Facile synthesis of (4-phenylthiophen-2-yl)methyl 1-naphthoates via Suzuki–Miyaura cross-coupling: anti-seizure evaluation through molecular docking, EEG analysis, and ADMET profiling

Abstract

This study focused on the synthesis of a novel series of (4-bromothiophen-2-yl)methyl 1-naphthoate derivatives (5a–5h) via the Suzuki–Miyaura cross-coupling with moderate to excellent yields. Acute pentylenetetrazol (PTZ) and 6 Hz psychomotor seizure models were used to investigate in vivo anticonvulsant effects. The 5b, 5d, and 5h showed significant outcomes concerning mortality, protection, and seizure severity. In addition, the goal of the current study was to use a multifaceted strategy that integrates molecular docking (AutoDock Vina), in silico ADMET (SwissADME, Molsoft), and network pharmacology to explore their potential as anti-epileptic drugs against important targets (GABAA receptor (8G5G), SV2A (3O7P, 1PW4)). To find common targets, we built PPI networks and carried out functional enrichment analysis. As compared to standard medications (levetiracetam, diazepam, and PTZ), all compounds (5a–5h) showed greater binding affinities (−7.6 to −9.7 kcal mol⁻¹).

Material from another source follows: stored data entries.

(* ===== verification/PortalStore.v ===== *)
(** * The tables of the resource gateway

    apiserver/pkg/model/resource.go, and of the projects and the users what the gateway
    reads. *)

From S2P Require Import Prelude Store.

(** ** model/resource.go *)

(** The fields of a ResourceRecord, in groups. *)
Record Identity := mkIdentity {
  ID : string; Kind : string; Name : string; EngineName : string; EngineNamespace : string;
  ActiveKey : option string }.
Record Ownership := mkOwnership {
  ParentID : string; ModuleID : option Z; ProjectID : option Z; ProjectPublicID : string; ModulePublicID : string }.
Record Desired := mkDesired { DesiredJSON : string; DesiredHash : string; DesiredRevision : Z }.
Record Observed := mkObserved { ObservedJSON : string; ObservedAt : option Z; CapabilityError : string }.
Record Progress := mkProgress {
  AppliedRevision : Z; SyncState : string; Source : string; State : string; ArchivedAt : option Z }.
Record ResourceRecord := mkRecord {
  r_Identity : Identity; r_Owner : Ownership; r_Desired : Desired; r_Observed : Observed; r_Progress : Progress;
  CreatedAt : Z; UpdatedAt : Z }.

Record Operation := mkOperation {
  op_ID : string; IdempotencyKey : string; ActorID : Z; op_ModulePublicID : string; Route : string; Fingerprint : string;
  op_ResourceID : string; op_Action : string; op_State : string; op_Error : string; op_CreatedAt : Z; op_UpdatedAt : Z }.

Record OutboxEvent := mkEvent {
  ev_ID : string; ev_OperationID : string; ev_ResourceID : string; ev_Action : string; ev_DesiredRevision : Z;
  Attempts : Z; LastError : string; AvailableAt : Z; ProcessedAt : option Z; ClaimToken : string; ClaimUntil : option Z;
  ev_CreatedAt : Z }.

(** Of a project and a user, what the gateway reads, with the associations it loads. *)
Record Project := mkProject { p_ID : Z; p_PublicID : string; p_ModuleID : Z; p_ModulePublicID : string }.
Record User := mkUser {
  u_ID : Z; u_RoleID : Z; u_RoleName : string; u_ModuleID : option Z; u_ModulePublicID : option string }.

Record db := mkDb {
  records : list ResourceRecord; operations : list Operation; outbox : list OutboxEvent;
  projects : list Project; users : list User }.

Abbreviation store := (dbstore db).
Abbreviation table := (tableOf db).

Definition records_table : table ResourceRecord := {|
  rows := records;
  put_rows l d := mkDb l (operations d) (outbox d) (projects d) (users d);
  clash r s := String.eqb (ID (r_Identity r)) (ID (r_Identity s)) ||
    match ActiveKey (r_Identity r), ActiveKey (r_Identity s) with Some a, Some b => String.eqb a b | _, _ => false end;
  row_before r s := String.ltb (ID (r_Identity r)) (ID (r_Identity s)) |}.
Definition operations_table : table Operation := {|
  rows := operations;
  put_rows l d := mkDb (records d) l (outbox d) (projects d) (users d);
  clash r s := String.eqb (op_ID r) (op_ID s) ||
    (String.eqb (IdempotencyKey r) (IdempotencyKey s) && (ActorID r =? ActorID s));
  row_before r s := String.ltb (op_ID r) (op_ID s) |}.
Definition outbox_table : table OutboxEvent := {|
  rows := outbox;
  put_rows l d := mkDb (records d) (operations d) l (projects d) (users d);
  clash r s := String.eqb (ev_ID r) (ev_ID s) || String.eqb (ev_OperationID r) (ev_OperationID s);
  row_before r s := String.ltb (ev_ID r) (ev_ID s) |}.
Definition projects_table : table Project := {|
  rows := projects;
  put_rows l d := mkDb (records d) (operations d) (outbox d) l (users d);
  clash r s := (p_ID r =? p_ID s) || String.eqb (p_PublicID r) (p_PublicID s);
  row_before r s := p_ID r <? p_ID s |}.
Definition users_table : table User := {|
  rows := users;
  put_rows l d := mkDb (records d) (operations d) (outbox d) (projects d) l;
  clash r s := u_ID r =? u_ID s;
  row_before r s := u_ID r <? u_ID s |}.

ADMET profiles revealed drug-like characteristics with good bioavailability scores (0.55), but they also highlighted P-gp substrate liabilities and low solubility as important improvement considerations. Molsoft web server highlighted their good BBB permeation. By focusing on hub genes (SRC, AKT1, MAPK1/3, STAT3, EGFR) implicated in key signaling pathways such as PI3K-Akt, MAPK, JAK-STAT, and GABAergic synapse signaling, network analysis showed that these drugs had 15–25 targets in common with epilepsy.